ナノサイズ(粒径が1μm以下)の金属、合金等の微粒子は、バルク材料にはない様々な特異な特性を持つことが知られている。そしてこの特性を生かした様々な工学的応用が、現在、エレクトロニクス、バイオ、エネルギー等の各分野で、大いに期待されている。
中でも、銅、ニッケル、コバルト、鉄、亜鉛、スズ、銀等の汎用金属及びこれらの合金からなるナノサイズの金属微粒子は、導電回路、バンプ、ビア、パッド等の実装部品の形成材料、高密度磁気記憶媒体やアンテナ用の磁性素子、ガス改質フィルタや燃料電池電極用の触媒材料として、大いに期待されている。
また、最近では、金属微粒子を含有するインクを使用して、配線パターンをインクジェットプリンタ法により形成し、焼成して配線を形成する技術が注目されている。

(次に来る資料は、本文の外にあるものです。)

(* ===== verification/GraphComponents.v ===== *)
(** The graph algorithms of the metadata normaliser (src/internal/metadata/recursive.go,
    [graphComponents]): Kosaraju's two passes with their explicit stacks, the cyclic
    components, the condensation, its reachable part and the depth of the type nesting.

    The nodes are the indices [0 .. n-1] of the slice of types and [adjacency] lists the
    targets of each node, as in the code.  A loop over an explicit stack takes fuel and
    returns [None] without it; the fuel the callers pass is proved to be enough.  The code
    ranges over Go maps of components in places; it sorts what it reads, or only collects a
    set, so the order does not matter, and the maps are finite sets here. *)
From stdpp Require Import base list numbers option gmap sets sorting relations.
From Stdlib Require Import ZArith Lia.
From S2P Require Import Prelude.

Open Scope nat_scope.

(** ** The code *)

(** One frame of the stack of the first pass; the top of a stack is the head of a list. *)
Record frame : Type := mkFrame { f_node : nat; f_next : nat }.

(** [reverse[to] = append(reverse[to], from)] for every edge, in the order of the edges. *)
Definition reverse_of (adjacency : list (list nat)) : list (list nat) :=
  foldl (fun reverse '(from, targets) =>
    foldl (fun r to => alter (fun l => l ++ [from]) to r) reverse targets)
    (replicate (length adjacency) []) (zip (seq 0 (length adjacency)) adjacency).

Section Passes.
Context (adjacency : list (list nat)).
Lemma reach_refers i j n m :
  nodes !! i = Some n -> nodes !! j = Some m -> reach (adjacency_of nodes) i j <-> rtc refers (pn_name n) (pn_name m).
Proof.
  intros Hi Hj. split.
  - intros Hr. revert n Hi. induction Hr as [i|i k j' He Hr IH]; intros n Hi; [by simplify_eq|].
    destruct (edge_bounded _ adjacency_bounded _ _ He) as [_ Hk]. rewrite adjacency_length in Hk.
    destruct (lookup_lt_is_Some_2 nodes k Hk) as [l Hl]. eapply rtc_l; [by apply (edge_refers i k n l Hi Hl)|by apply IH].
  - intros Hr. remember (pn_name n) as a eqn:Ea. remember (pn_name m) as b eqn:Eb.
    revert i n Hi Ea. induction Hr as [a|a c b Hac Hcb IH]; intros i n Hi Ea; subst.
    + assert (i = j) as -> by (by eapply name_lookup_inj). reflexivity.
    + destruct (index_of_name c) as (l & Hl & Hc); [by apply refers_names in Hac as [_ ?]|]. subst c.
      eapply rtc_l; [by apply (edge_refers i _ n l Hi Hl)|]. by eapply IH.
Qed.

Lemma tc_refers i n :
  nodes !! i = Some n -> tc (edge (adjacency_of nodes)) i i <-> tc refers (pn_name n) (pn_name n).
Proof.
  intros Hi. split.
  - intros (k & He & Hr)%tc_rtc_l'. destruct (edge_bounded _ adjacency_bounded _ _ He) as [_ Hk].
    rewrite adjacency_length in Hk. destruct (lookup_lt_is_Some_2 nodes k Hk) as [l Hl].
    eapply tc_rtc_r; [apply tc_once; by eapply (edge_refers i k)|]. by apply (reach_refers k i l n Hl Hi).
  - intros Ht. assert (exists c, refers (pn_name n) c /\ rtc refers c (pn_name n)) as (c & Hc & Hr).
    { by apply tc_first. }
    destruct (index_of_name c) as (l & Hl & <-); [by apply refers_names in Hc as [_ ?]|].
    eapply tc_rtc_r; [apply tc_once; by apply (edge_refers i _ n l Hi Hl)|]. by apply (reach_refers _ i l n Hl Hi).
Qed.

(** *** The flags *)
Context (roots : list bytes) (comp : components) (Han : analysis (adjacency_of nodes) (map (index_of nodes) roots) comp).

Lemma cyclic_flag_exact i n r :
  nodes !! i = Some n -> is_scalar_ref r = false -> pref_targetType r ∈ field_targets (pn_fields n) ->
  ref_Cyclic (final_reference nodes comp i r) = true <-> rtc refers (pref_targetType r) (pn_name n).
Proof.
  intros Hi Hs Hin. unfold final_reference. rewrite Hs. cbn [ref_Cyclic].
  assert (Ht : pref_targetType r ∈ names nodes) by (exact (Hclosed n _ (list_elem_of_lookup_2 _ _ _ Hi) Hin)).
  destruct (index_of_name _ Ht) as (m & Hm & Hmn). set (j := index_of nodes (pref_targetType r)) in *.
  assert (Hij : edge (adjacency_of nodes) i j).
  { eapply edge_refers; [done..|]. rewrite Hmn. by eapply refers_lookup. }
  assert (Hil : (i < length (adjacency_of nodes))%nat) by (rewrite adjacency_length; by eapply lookup_lt_Some).
  assert (Hjl : (j < length (adjacency_of nodes))%nat) by (rewrite adjacency_length; by eapply lookup_lt_Some).
  rewrite <- Hmn, <- (reach_refers j i m n Hm Hi), andb_true_iff, Z.eqb_eq. unfold node_component, is_cyclic.
  rewrite (an_class _ _ _ Han i j Hil Hjl), (an_cyclic _ _ _ Han i Hil). split.
  - intros [[_ H] _]. done.
  - intros Hji. split; [split; [by apply rtc_once|done]|]. eapply tc_rtc_r; [by apply tc_once|done].
Qed.

Lemma param_flag_exact r :
  ppr_kind r = PStructure \/ ppr_kind r = PTable -> ppr_targetType r ∈ names nodes ->
  pr_Cyclic (final_param_reference nodes comp r) = true <-> tc refers (ppr_targetType r) (ppr_targetType r).
Proof.
  intros Hk (m & Hm & Hmn)%index_of_name.
  assert (Hjl : (index_of nodes (ppr_targetType r) < length (adjacency_of nodes))%nat) by (rewrite adjacency_length; by eapply lookup_lt_Some).
  pose proof (tc_refers _ m Hm) as Ht. rewrite Hmn in Ht. rewrite <- Ht, <- (an_cyclic _ _ _ Han _ Hjl).
  unfold final_param_reference, is_cyclic, node_component. by destruct Hk as [-> | ->].
Qed.
End Named.

(** ** The types the roots reach *)
Lemma rtc_closed {A} (R : relation A) (P : A -> Prop) x y :
  P x -> (forall y z, P y -> R y z -> P z) -> rtc R x y -> P y.
Proof. intros Hx HP Hr. induction Hr as [|x z y Hxz Hzy IH]; [done|]. apply IH. by eapply HP. Qed.

Section ReachTypes.
Context (nodes : list provNode) (Hnames : NoDup (names nodes)) (roots : list bytes).

Definition open_targets (reachable : gset bytes) (l : list provNode) : nat :=
  sum_list_with (fun n => if decide (pn_name n ∈ reachable) then 0%nat else length (field_targets (pn_fields n))) l.

Lemma open_targets_skip reachable x l : x ∉ names l -> open_targets ({[x]} ∪ reachable) l = open_targets reachable l.
Proof.
  unfold open_targets. induction l as [|n l IH]; [done|]. intros [Hx Hl]%not_elem_of_cons. cbn. rewrite IH by done. f_equal.
  rewrite (decide_ext (pn_name n ∈ {[x]} ∪ reachable) (pn_name n ∈ reachable)); [done|].
  rewrite elem_of_union, elem_of_singleton. split; [intros [E|]; [by symmetry in E|done]|by right].
Qed.

Lemma open_targets_add reachable n l :
  NoDup (names l) -> n ∈ l -> pn_name n ∉ reachable ->
  open_targets reachable l = (open_targets ({[pn_name n]} ∪ reachable) l + length (field_targets (pn_fields n)))%nat.
Proof.
  intros Hnd Hin Hn. induction l as [|m l IH]; [by apply not_elem_of_nil in Hin|].
  cbn in Hnd. apply NoDup_cons in Hnd as [Hm Hnd]. cbn.
  fold (open_targets reachable l) (open_targets ({[pn_name n]} ∪ reachable) l).
  apply elem_of_cons in Hin as [->|Hin].
  - rewrite open_targets_skip by done. rewrite decide_False, decide_True by set_solver. lia.
  - rewrite (IH Hnd Hin). assert (pn_name m <> pn_name n).
    { intros E. apply Hm. rewrite E. by apply list_elem_of_In, in_map, list_elem_of_In. }
    rewrite (decide_ext (pn_name m ∈ {[pn_name n]} ∪ reachable) (pn_name m ∈ reachable)); [lia|].
    rewrite elem_of_union, elem_of_singleton. split; [by intros [E|]|by right].
Qed.

Definition from_roots (x : bytes) : Prop := exists r, r ∈ roots /\ rtc (refers nodes) r x.

Record types_inv (stack : list bytes) (reachable : gset bytes) : Prop := {
  ti_sound : forall x, x ∈ stack \/ x ∈ reachable -> from_roots x;
  ti_roots : forall x, x ∈ roots -> x ∈ stack \/ x ∈ reachable;
  ti_closed : forall x y, x ∈ reachable -> refers nodes x y -> y ∈ stack \/ y ∈ reachable
}.

Lemma targets_refers x y :
  y ∈ (match by_name nodes !! x with Some n => field_targets (pn_fields n) | None => [] end) <-> refers nodes x y.
Proof.
  split.
  - destruct (by_name nodes !! x) as [n|] eqn:E; [|by intros ?%not_elem_of_nil].
    apply by_name_spec in E as [Hn <-]; [|done]. intros Hy. by exists n.
  - intros (n & Hn & <- & Hy). assert (by_name nodes !! pn_name n = Some n) as -> by (by apply by_name_spec). done.
Qed.

Lemma types_inv_visit x stack reachable :
  types_inv (x :: stack) reachable ->
  types_inv (rev (match by_name nodes !! x with Some n => field_targets (pn_fields n) | None => [] end) ++ stack) ({[x]} ∪ reachable).
Proof.
  intros [Hs Hr Hc]. assert (Hx : from_roots x) by (apply Hs; left; by left). split.
  - intros y. rewrite elem_of_app, <- Permutation_rev, targets_refers, elem_of_union, elem_of_singleton.
    intros [[Hy|Hy]|[->|Hy]]; [|apply Hs; left; by right|done|apply Hs; by right].
    destruct Hx as (r & Hin & Hrx). exists r. split; [done|]. by eapply rtc_r.
  - intros y Hy. rewrite elem_of_app, elem_of_union, elem_of_singleton. destruct (Hr y Hy) as [[->|H]%elem_of_cons|H]; auto.
  - intros y z. rewrite elem_of_app, <- Permutation_rev, targets_refers, !elem_of_union, !elem_of_singleton.
    intros [->|Hy] Hz; [by left; left|]. destruct (Hc y z Hy Hz) as [[->|H]%elem_of_cons|H]; auto.
Qed.

Lemma reach_types_runs fuel stack reachable :
  types_inv stack reachable -> (length stack + open_targets reachable nodes <= fuel)%nat ->
  exists r, reach_types (by_name nodes) fuel stack reachable = Some r /\ forall x, x ∈ r <-> from_roots x.
Proof.
  assert (Hend : forall reachable, types_inv [] reachable -> forall x, x ∈ reachable <-> from_roots x).
  { intros reach [Hs Hr Hc] x. split; [by intros; apply Hs; right|]. intros (r & Hin & Hrx).
    refine (rtc_closed (refers nodes) (fun x => x ∈ reach) r x _ _ Hrx); [destruct (Hr r Hin) as [H|H]|intros y z Hy Hyz; destruct (Hc y z Hy Hyz) as [H|H]];
      first [done|by apply not_elem_of_nil in H]. }
  revert stack reachable. induction fuel as [|fuel IH]; intros [|x stack] reachable Hinv Hfuel; cbn in Hfuel;
    [by eexists; split; [|by apply Hend]|lia|by eexists; split; [|by apply Hend]|].
  cbn [reach_types]. destruct (decide (x ∈ reachable)) as [Hin|Hin].
  - apply IH; [|lia]. destruct Hinv as [Hs Hr Hc]. split.
    + intros y [Hy|Hy]; apply Hs; [left; by right|by right].
    + intros y Hy. destruct (Hr y Hy) as [[->|H]%elem_of_cons|H]; auto.
    + intros y z Hy Hz. destruct (Hc y z Hy Hz) as [[->|H]%elem_of_cons|H]; auto.
  - apply IH; [by apply types_inv_visit|]. rewrite length_app, length_rev.
    destruct (by_name nodes !! x) as [n|] eqn:E.
    + apply by_name_spec in E as [Hn <-]; [|done]. rewrite (open_targets_add reachable n nodes Hnames Hn Hin) in Hfuel. lia.
    + rewrite open_targets_skip; [cbn; lia|]. intros Hx. apply by_name_is_Some in Hx as [n Hn]; [congruence|done].
Qed.

Lemma open_targets_none : open_targets ∅ nodes = sum_list_with (fun n => length (field_targets (pn_fields n))) nodes.
Proof. unfold open_targets. induction nodes as [|n l IH]; [done|]. cbn. rewrite IH; [done|]. cbn in Hnames. by apply NoDup_cons in Hnames as [_ ?]. Qed.

Lemma reach_types_spec :
  exists r, reach_types (by_name nodes) (reach_types_fuel nodes roots) (rev roots) ∅ = Some r /\ forall x, x ∈ r <-> from_roots x.
Proof.
  apply reach_types_runs.
  - split.
    + intros x [Hx|Hx]; [|set_solver]. exists x. split; [by rewrite (Permutation_rev roots)|reflexivity].
    + intros x Hx. left. by rewrite <- (Permutation_rev roots).
    + set_solver.
  - rewrite open_targets_none, length_rev. unfold reach_types_fuel. lia.
Qed.

(** All types are reached exactly when there are as many reached names as types. *)
Lemma all_reached (r : gset bytes) :
  (forall x, x ∈ r <-> from_roots x) -> closed_targets nodes -> (forall x, x ∈ roots -> x ∈ names nodes) ->
  size r = length nodes -> forall x, x ∈ names nodes -> from_roots x.
Proof.
  intros Hr Hclosed Hroots Hsize x Hx. apply Hr.
  assert (Hsub : r ⊆ list_to_set (names nodes)).
  { intros y (r0 & Hr0 & Hy)%Hr. apply elem_of_list_to_set. 
    refine (rtc_closed (refers nodes) (fun y => y ∈ names nodes) r0 y _ _ Hy); [by apply Hroots|].
    intros a b _ Hab. by apply refers_names in Hab as [_ ?]. }
  assert (r = list_to_set (names nodes)) as ->; [|by apply elem_of_list_to_set].
  apply set_eq, set_subseteq_antisymm; [done|]. intros y Hy.
  destruct (decide (y ∈ r)) as [|Hny]; [done|]. exfalso.
  assert (Hlt : (size r < size (list_to_set (names nodes) : gset bytes))%nat) by (apply subset_size; split; [done|]; intros H; by apply Hny, H).
  rewrite size_list_to_set in Hlt by done. unfold names in Hlt. rewrite length_map in Hlt. lia.
Qed.
End ReachTypes.

(** ** Rejections

    Everything below returns a value or a [RecursiveMetadataError]: no panic but the one
    [Normalize] recovers, and no other error. *)
Definition is_reject (e : error) : Prop := exists code, e = EMetadata (RecursiveMetadataError code).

しかし、インクジェットプリンタ法に使用するインクとして、金属微粒子を含有するインクを使用する場合、インク中において分散性が長期間保たれることが重要である。そのため、インク中において粒子分散性を長期間保つ金属等の微粒子分散溶液、及び該微粒子分散溶液の製造方法が提案されている。
特許文献1では、銅の酸化物、水酸化物または塩をポリエチレングリコールまたは1,2−エタンジオール(エチレングリコール)溶液中で、核生成のためのパラジウムイオンと、分散剤としてのポリエチレンイミンを添加して、加熱還元することにより、液相中で銅微粒子を合成する方法が提案されている。
また、特許文献2では、アルキルアミンを分散剤に使用して、アミン化合物で覆われた金属微粒子を製造する方法及び該金属微粒子分散溶液が提案されている。また、特許文献3には、セルロース誘導体を含む水溶液中で金属イオンを還元することにより、セルロース誘導体で覆われた金属微粒子を製造する方法及び該微粒子分散溶液が提案されている。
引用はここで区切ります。